That's [inaudible]. >> I've been upgrading since
then. I've been keeping up. >> This works just as well
with the existing projects. From the 70400 SDKs onward, every web project just
has this capability. The only thing that
materially changes between NET 7 targeted project and a NET 8 targeted project is the
tag used on your base image, as well as the inference of what your user ID should be
or what your port should be, because those are
different pieces of data on the seven-base images compared
to the eight-base images. Works perfectly well with
the existing projects. We've been focusing on web
projects so far in today's talk, but it also works with
console projects as well. You have to add a NuGet package
in that case for today. But yeah, if you can
publish a project, well, I'm going to take a step back here, because UI projects don't work
especially well with Docker. But in general, console
and web applications should just work with this tool. >> That would include my Azure
Functions projects as well. >> Yeah, 100 percent true.

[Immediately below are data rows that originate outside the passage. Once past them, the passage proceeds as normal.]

(* ===== verification/Effects.v ===== *)
(** Acceptance means effect: when a pod of a cluster accepts a request, then
    since the request began its session's record was created, replaced or
    removed in the database, whatever other pods, crashes, lost connections
    and expiries did meanwhile. *)
From S2P Require Import Prelude Seid Dpdk Heap Redis Scripts World DbScript SessStore RetransCache IdAlloc.
From S2P Require Import DispatchQ NodeState Flow Sweeper Pod Server Preserve Pools SessCas SessHistory Own OwnPod Boot Safety.
From S2P Require Import Protocol Progress Procedures ProtocolRefine Commands Registers Records Cluster ClusterInv.

Section effects.
Context {DP : Dpdk} {PP : PfcpPort} {R : Redis} {L : Lua} {SS : ScriptSha}.

(** ** Effects *)

(** What the procedures do to their record, by their first callback: an
    establishment creates it, pending; a modification replaces its data and
    counts its version up; a deletion removes it. *)
Definition effect (cb : v_retrans_cb_t) (key : bytes) (sh sh' : shard) : Prop :=
  match cb with
  | fp_retrans_lookup_cb => rec_at (sh_store sh) key None ∧
      ∃ data, rec_at (sh_store sh') key (Some (SessRec 1 data (Some V_SESS_PENDING_TTL)))
  | fp_mod_retrans_lookup_cb => ∃ r data, rec_at (sh_store sh) key (Some r) ∧
      rec_at (sh_store sh') key (Some (SessRec (sr_ver r + 1) data (sr_ttl r)))
  | fp_del_retrans_lookup_cb => ∃ r, rec_at (sh_store sh) key (Some r) ∧ rec_at (sh_store sh') key None
  end.

(** Among the steps [ls] from [cl] a shard serves a command of pod [i] that
    has the effect. *)
Definition took (i : nat) (cb : v_retrans_cb_t) (key : bytes) (cl : cluster) (ls : list cl_label) : Prop :=
  ∃ pre j post cla clb, ls = pre ++ ClServe i j :: post ∧ cl_run pre cl = Some cla ∧
    cl_do (ClServe i j) cla = Some clb ∧
    let s := v_port_db_shard_of key in effect cb key (cl_shards cla s) (cl_shards clb s).

Lemma took_more i cb key cl ls ls' : took i cb key cl ls → took i cb key cl (ls ++ ls').
Proof.
  intros (pre&j&post&cla&clb&->&H). exists pre, j, (post ++ ls'), cla, clb. split; [by rewrite <- app_assoc|done].
Qed.

(** The first callback of the procedure of a role. *)
Definition procedure (r : role) : v_retrans_cb_t :=
  match r with
  | RLookup cb => cb
  | RCas fp_cas_write_cb _ | RVdp fp_vdp_create_cb | RConfirm => fp_retrans_lookup_cb
  | RRead fp_mod_read_cb _ | RCas fp_mod_cas_cb _ | RVdp fp_mod_vdp_cb | RCas fp_mod_compensate_write_cb _ => fp_mod_retrans_lookup_cb
  | _ => fp_del_retrans_lookup_cb
  end.

(** The CAS of a procedure. *)
Definition main_cas (r : role) : bool :=
  match r with RCas (fp_cas_write_cb | fp_mod_cas_cb | fp_del_delete_cb) _ => true | _ => false end.

(** The roles that come after the CAS. *)
Definition past_cas (r : role) : bool :=
  match r with RVdp (fp_vdp_create_cb | fp_mod_vdp_cb) | RConfirm => true | _ => false end.

Lemma step_procedure r k c r' s' k' : proc_step r k c (Wait r' s' k') →
  procedure r' = procedure r ∧
  (past_cas r' = true → past_cas r = true ∨ main_cas r = true ∧ ∃ reply, c = CReply reply ∧ cas_result reply = Some V_CAS_OK).
Proof.
  intros H. remember (Wait r' s' k') as o eqn:Eo. destruct H;
    repeat match goal with H : match cas_result ?r with _ => _ end |- _ => destruct (cas_result r) as [[]|] eqn:? end;
    outcomes; try discriminate; try case_match; try discriminate; simplify_eq; (split; [done|]); try done.
  all: intros _; first [by left | right; split; [done|]; by eexists].
Qed.

(** What acceptance takes. *)
Lemma step_accepted r k c : proc_step r k c ACCEPTED →
  past_cas r = true ∨ main_cas r = true ∧ ∃ reply, c = CReply reply ∧ cas_result reply = Some V_CAS_OK.
Proof.
  intros H. remember ACCEPTED as o eqn:Eo. destruct H;
    repeat match goal with H : match cas_result ?r with _ => _ end |- _ => destruct (cas_result r) as [[]|] eqn:? end;
    outcomes; try discriminate; try by left. right. split; [done|]. by eexists.
Qed.

(** The same through the transport: the CAS is answered at a stage where an
    EVALSHA is in flight. *)
Lemma wait_procedure r s k c r' s' k' : wait_step r s k c (Wait r' s' k') →
  procedure r' = procedure r ∧
  (past_cas r' = true → past_cas r = true ∨
     main_cas r = true ∧ (s = 0 ∨ s = 2)%nat ∧ ∃ reply, c = CReply reply ∧ cas_result reply = Some V_CAS_OK).
Proof.
  assert (∀ c, proc_step r k (CReply None) (Wait r' s' k') → procedure r' = procedure r ∧
    (past_cas r' = true → past_cas r = true ∨ main_cas r = true ∧ (s = 0 ∨ s = 2)%nat ∧ ∃ reply, c = CReply reply ∧ cas_result reply = Some V_CAS_OK)) as Hnone.
  { intros c' [Hp Hc]%step_procedure. split; [done|]. intros [?|(_&reply&[= <-]&?)]%Hc; [by left|done]. }
  intros H. remember (Wait r' s' k') as o eqn:Eo.
  destruct H as [r k c o H|r k reply o Hn H|r k reply o Hn [->|H]|r s k reply o Hs Hsha [->|H]|r s k reply o Hs Hsha H]; subst; try (by eapply Hnone).
  - apply step_procedure in H as [Hp Hc]. split; [done|]. intros [?|[? ?]]%Hc; [by left|]. right. split; [done|]. by split; [left|].
  - apply step_procedure in H as [Hp Hc]. split; [done|]. intros [?|[? ?]]%Hc; [by left|]. right. split; [done|]. by split; [right|].
  - injection Eo as <- <- <-. auto.
  - injection Eo as <- <- <-. auto.
Qed.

There's some caveats there because a lot of the
functions providers tend to have a lot of their own
bespoke tooling around getting your project into whatever shape that they want for their
deployment models. There's probably some massaging
that you will have to do to get it into that shape if
you use our tooling today. But part of my overarching
mission for this tooling over the next several quarters is to work with those teams across companies, across orgs to smooth that path
and make it truly drop it. >> We had one other
unanswered question so far. So go ahead and add some more. I think Richard mentioned
Podman as part of that. >> No, Chad mentioned that. >> Pros and cons, Podman
is a daemonless system. That is, I think, the
most stark difference that comes to mind
between it and Docker. They have similar CLIs, and for basic use cases should
behave fairly similarly. But Podman, like I said,
doesn't have a daemon, so there's no persistent
process that goes on there, and it has, I would say, more strict opinions
about the way that you should name and interact
with containers. For most folks, like
for simple usage, there won't be any difference, but it's preference for devs. Like in production, you're
not going to be using either the Docker engine
or Podman's engine. You're going to be using
something containerd or CRI-O or something more bulletproof. >> I wouldn't word it
quite exactly that way because Docker uses
containerd as well. >> You're right. >> What I would have said is, at production, you're going to be using something like Kubernetes. That is the more analogous thing. Kubernetes, obviously, brings
a ton more stuff into play, because it's like crazy
orchestrator-type system. But yes, most people do not
use Docker in production. >> This is where it starts
to get really complicated. But we have Docker desktop, that's what most people
are using for Dev. Docker desktop is not used
in production at all. Then we have Docker
EE from Mirantis. Some people use that in production
if you only want to run primarily one up or you want to use Docker compose or Docker
swarm or something like that. But if you want to microservices lifestyle and use
multiple containers at once, then that's how you end
up with Kubernetes. >> I will say one last
pro con of podman. It does not have the breadth of
support in compose as Docker does. Docker compose is really handy
and useful and full featured, and there's not parity between
the two, not 100 percent. Keep that in mind if you
to experiment with podman. >> We made some major changes in [inaudible] that I'm sure the folks on this call
would want to know about. >> That would be awesome. >> How about you tell them, chat, see what we did we do? >> What did you do? The
biggest thing is you enabled rootless
execution of containers. I think that's the
biggest umbrella to categorize some of
the changes under, and that involved,
I think two things, primarily one changing the user that the application can
run under and the second is ensuring that the port that
is exposed by default for ASB net is one that is capable of
being used by a rootless user. The old default of 80
required privileged Docker run times and privileged user permissions to use.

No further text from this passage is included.